Sunday, March 26, 2006

Social Norms, A "Bad Gene"? Or What?

Some people live their lives in total bliss. They grow up, marry, have children, a house, "settle down" and, to simplify, enjoy life.

Some people go against the "norm". These are people who have, for numerous reasons, taken the wrong path in life. Their "home" is a cell, away from society, and for good reason.

Some people are considered the strange people, weird, if you will. These people don't adhere to the "social norms".

Is it heredity? Is it a "bad gene"? Or are some people simply born with ideas and thoughts that are not what is considered by society to be "The norm"?!

Some people love the idea of marriage. Of having that special one, that all encompassing feeling that this one person can bring. Some aren't as passionate about it, but they do it all the same (marriage that is), and have the 2.5 children.

Then there are "The Others". These people enjoy their solitude. They also cannot fathom the monogamous lifestyle that goes with marriage. Not to say they don't marry, for most do, but devoting one's life to ONE individual?

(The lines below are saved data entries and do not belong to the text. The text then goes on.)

(* ===== verification/StoreSystem.v ===== *)
(** * StoreSystem: writers and readers that run at the same time

    The file store with any number of handles, which goroutines begin, use and
    close at the same time, with [CleanupRun] and [Close].  A step is one
    operation of a running method ([StoreOps]), so that methods interleave
    between any two operations; at most one method of a handle runs at a time,
    as each holds the handle's mutex.  The store's own mutex is held by
    [acquire], [release] and [Close], which are single steps, and by
    [CleanupRun] while it removes a run file by file. *)

From Stdlib Require Import Ascii.
From S2P Require Import Prelude Bytes Plan Stages Shuffle Reports Runtime TextSource Iterator IteratorProofs Runner.
From S2P Require Import RunnerProofs MapTasks FileStore FileReads FileWrites Json JsonProofs Record ExampleFuncs Exchange WordCount.
From S2P Require Import StoreOps StoreOwn.
#[local] Open Scope Z_scope.

#[local] Arguments attemptPath : simpl never.
#[local] Arguments privatePath : simpl never.
#[local] Arguments bucketName : simpl never.
#[local] Arguments sha256_hex : simpl never.
#[local] Arguments safe : simpl never.
#[local] Arguments op_step : simpl never.

Section system.
Context {RC : RecordCodec} {RL : RecordCodecLaws RC}.
Variable faults : nat -> option fault.

(** ** The system *)

(** What a method has returned; [WriterDid] is the end of [Abort] or of the
    callback of the context, [ReaderDid] that of [Next], [Close] or a callback. *)
Inductive outcome :=
  | Began (r : result fileWriter)
  | Wrote (key : string) (value : any) (e : option error) (wr : fileWriter)
  | PublishReturned (r : result MapOutput) (wr : fileWriter)
  | WriterDid (wr : fileWriter)
  | Opened (r : result fileBucketReader)
  | ReaderDid (rd : fileBucketReader).

Inductive task :=
  | Writer (wr : fileWriter)
  | Reader (rd : fileBucketReader)
  | Running (p : prog outcome)
  | NoHandle.

(** [h_held] is the run whose count the handle has raised and not lowered, and
    [h_log] the records for which [Write] has returned nil. *)
Record handle := mkHandle {
  h_task : task;
  h_held : option string;
  h_log : list (string * any) }.

(** [sy_cleaning] is the run that [CleanupRun] is removing. *)
Record sys := mkSys {
  sy_shared : shared;
  sy_cleaning : option string;
  sy_handles : gmap nat handle }.

(** The methods that can be called on a handle; the callback of
    [context.AfterFunc] is one of them. *)
Inductive calls : task -> prog outcome -> Prop :=
  | call_write c wr k v : calls (Writer wr) (let! r := writeP c wr k v in Ret (Wrote k v r.1 r.2))
  | call_publish c wr : calls (Writer wr) (let! r := publishP c wr in Ret (PublishReturned r.1 r.2))
  | call_abort wr : calls (Writer wr) (let! r := abortMethodP wr in Ret (WriterDid r.2))
  | call_after c wr : calls (Writer wr) (let! wr := afterP c wr in Ret (WriterDid wr))
  | call_next c rd : calls (Reader rd) (let! r := nextP faults c rd in Ret (ReaderDid r.2))
  | call_close rd : calls (Reader rd) (let! r := closeReaderP faults rd in Ret (ReaderDid r.2))
  | call_after_reader c rd : calls (Reader rd) (let! rd := afterReaderP faults c rd in Ret (ReaderDid rd)).

(** The handle once a method has returned. *)
Definition returned_task (out : outcome) : task :=
  match out with
  | Began (Ok wr) | Wrote _ _ _ wr | PublishReturned _ wr | WriterDid wr => Writer wr
  | Opened (Ok rd) | ReaderDid rd => Reader rd
  | Began (Err _) | Opened (Err _) => NoHandle
  end.

Definition logged (out : outcome) (l : list (string * any)) : list (string * any) :=
  match out with Wrote k v None _ => l ++ [(k, v)] | _ => l end.

(** The observations the theorems below speak of. *)
Inductive label :=
  | Renamed (id : nat) (path : string) (d : directory)
  | Published (id : nat) (o : MapOutput)
  | Cleaned (run : string)
  | Quiet.

Definition op_label (id : nat) (s : shared) (o : op) (r : reply o) : label :=
  match renamed_by s o r with Some (path, d) => Renamed id path d | None => Quiet end.

Definition outcome_label (id : nat) (out : outcome) : label :=
  match out with PublishReturned (Ok o) _ => Published id o | _ => Quiet end.

(** [acquire] and [release] take the store's mutex. *)
Definition takes_mutex (o : op) : bool := match o with Acquire _ | Release _ => true | _ => false end.

(** *** [CleanupRun] and [Close] *)

Definition in_run (run path : string) : Prop := String.prefix (run +:+ "/") path = true.

#[export] Instance in_run_dec run path : Decision (in_run run path).
Proof. unfold in_run. apply _. Defined.

(** The checks of [CleanupRun], before [RemoveAll]. *)
Definition CleanupRun (run : string) (s : shared) : result unit :=
  if negb (lowerHex run 32) then Err (Errorf "invalid shuffle run namespace" [])
  else if sh_closed s then Err ErrClosed
  else if negb (default 0 (sh_active s !! run) =? 0) then Err ErrStoreBusy
  else Ok tt.

Definition CloseStore (s : shared) : result unit * shared :=
  if sh_closed s then (Ok tt, s)
  else if negb (bool_decide (sh_active s = ∅)) then (Err ErrStoreBusy, s)
  else (Ok tt, mkShared (sh_root s) (sh_active s) true).

(** [RemoveAll] of a run removes files and directories one after the other. *)
Definition removal (run : string) (s s' : shared) : Prop :=
  exists path d', in_run run path /\ (forall f, d' = Some f -> exists d, sh_root s !! path = Some d /\ f ⊆ d) /\
    s' = with_root (partial_alter (fun _ => d') path) s.

Definition with_handle (id : nat) (h : handle) (s : sys) : sys :=
  mkSys (sy_shared s) (sy_cleaning s) (<[id := h]> (sy_handles s)).

Inductive store_step (s : sys) : label -> sys -> Prop :=
  | step_begin id c a m n : sy_handles s !! id = None ->
      store_step s Quiet (with_handle id (mkHandle (Running (let! r := beginP c a m n in Ret (Began r))) None []) s)
  | step_open id c o p : sy_handles s !! id = None ->
      store_step s Quiet (with_handle id (mkHandle (Running (let! r := openP c o p in Ret (Opened r))) None []) s)
  | step_call id h p : sy_handles s !! id = Some h -> calls (h_task h) p ->
      store_step s Quiet (with_handle id (mkHandle (Running p) (h_held h) (h_log h)) s)
  | step_op id h o k r s' : sy_handles s !! id = Some h -> h_task h = Running (Op o k) ->
      (takes_mutex o = true -> sy_cleaning s = None) -> op_step o (sy_shared s) r s' ->
      store_step s (op_label id (sy_shared s) o r)
        (with_handle id (mkHandle (Running (k r)) (holds_after o r (h_held h)) (h_log h)) (mkSys s' (sy_cleaning s) (sy_handles s)))
  | step_return id h out : sy_handles s !! id = Some h -> h_task h = Running (Ret out) ->
      store_step s (outcome_label id out) (with_handle id (mkHandle (returned_task out) (h_held h) (logged out (h_log h))) s)
  | step_cleanup run : sy_cleaning s = None -> CleanupRun run (sy_shared s) = Ok tt ->
      store_step s (Cleaned run) (mkSys (sy_shared s) (Some run) (sy_handles s))
  | step_remove run s' : sy_cleaning s = Some run -> removal run (sy_shared s) s' ->
      store_step s Quiet (mkSys s' (sy_cleaning s) (sy_handles s))
  | step_cleaned run : sy_cleaning s = Some run ->
      store_step s Quiet (mkSys (sy_shared s) None (sy_handles s))
  | step_close r s' : sy_cleaning s = None -> CloseStore (sy_shared s) = (r, s') ->
      store_step s Quiet (mkSys s' None (sy_handles s)).

(** The labels of the steps, in order. *)
Inductive store_trace (s0 : sys) : list label -> sys -> Prop :=
  | trace_nil : store_trace s0 [] s0
  | trace_snoc ls s l s' : store_trace s0 ls s -> store_step s l s' -> store_trace s0 (ls ++ [l]) s'.

(** A store that was just opened, on a directory with any contents. *)
Definition fresh_store (s : sys) : Prop :=
  sh_active (sy_shared s) = ∅ /\ sh_closed (sy_shared s) = false /\ sy_cleaning s = None /\ sy_handles s = ∅.

(** The number of handles that hold [run]. *)
Definition handles_of (m : gmap nat handle) (run : string) : Z :=
  Z.of_nat (size (filter (fun kv => h_held kv.2 = Some run) m)).

(** ** Counting handles *)

Definition one (h : option string) (run : string) : Z := if decide (h = Some run) then 1 else 0.

Lemma one_None run : one None run = 0.
Proof. done. Qed.

Lemma handles_new m run id h : m !! id = None -> handles_of (<[id := h]> m) run = handles_of m run + one (h_held h) run.
Proof.
  intros Hn. unfold handles_of, one. case_decide as H.
  - rewrite map_filter_insert_True by done. rewrite map_size_insert_None; [lia|].
    rewrite map_lookup_filter_None. by left.
  - rewrite map_filter_insert_False by done. rewrite delete_id by done. lia.
Qed.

For some people this is not comprehensible.

Not that there is anything wrong with those who find happiness and contentment with a "soul mate", no, nothing wrong at all.

I'm one of "The Others", The group that is boggled by the monogamous lifestyle. One who stands and watches. I hear and see what I'll call "group A". I am in daily contact with "Group A". But I'm NOT a member of "Group A".

Is it a "bad gene"? Did something "go wrong" somehow within me? I just know that the euphoria of that "someone new", is totally awesome. I can only conclude that "Group A" must stare at me as I do them. Both of us in utter bewilderment at the other.

To toss in yet another twist is the fact that I view, even wish, that I were like "Group A", to some degree. The social "norm" person. It must be a calming feeling to be content with one person, to be happy with life as it comes. To not wander about throughout life. To be faithful. Content.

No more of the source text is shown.